── MATERIAL FOR THIS EXERCISE
Definition ok_result (location : pystr) (status_code : Z) : CheckResult :=
  {| status := py "ok"; error := None; redirect_to := Some location;
     keywords := None; http_status := Some status_code |}.

Definition blocked_result (hit_keywords : list pystr) (status_code : Z) : CheckResult :=
  {| status := py "blocked"; error := None; redirect_to := None;
     keywords := Some hit_keywords; http_status := Some status_code |}.

Definition unknown_result (status_code : Z) : CheckResult :=
  {| status := py "unknown"; error := None; redirect_to := None;
     keywords := None; http_status := Some status_code |}.

Section Classifier.

(** The network: what a GET of [url] with the given timeout produces. *)
Variable requests_get : pystr -> Z -> HttpOutcome.

(** A classifier returns its dictionary together with the list of requests
    it sent, in order. *)
Definition check_douyin_jump (target_url : pystr) (timeout : Z)
  : CheckResult * list pystr :=
  let encoded_target := quote_plus target_url in
  let check_url := DOUYIN_CHECK_URL_TEMPLATE encoded_target in
  match requests_get check_url timeout with
  | RequestException exc => (error_result exc, [check_url])
  | Responded resp =>
      let status_code := status_code resp in
      match (if (300 <=? status_code) && (status_code <? 400)
             then headers_get (py "Location") (headers resp) else None) with
      | Some location => (ok_result location status_code, [check_url])
      | None =>
          let text := or_empty (text resp) in
          let hit_keywords :=
            List.filter (fun kw => str_in kw text) DOUYIN_BLOCK_KEYWORDS in
          match hit_keywords with
          | _ :: _ => (blocked_result hit_keywords status_code, [check_url])
          | [] => (unknown_result status_code, [check_url])
          end
      end
  end.

Definition weibo_block_keywords : list pystr :=
  [ py "将要访问"; py "已停止访问" ].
────
_YOUR GOAL_: All lines in the listing above between the line with "match requests_get check_url timeout with" and the line with "then headers_get (py", inclusive, should be set down exactly, and no line outside that range.

_SOLUTION TO THE EXERCISE_:
  match requests_get check_url timeout with
  | RequestException exc => (error_result exc, [check_url])
  | Responded resp =>
      let status_code := status_code resp in
      match (if (300 <=? status_code) && (status_code <? 400)
             then headers_get (py "Location") (headers resp) else None) with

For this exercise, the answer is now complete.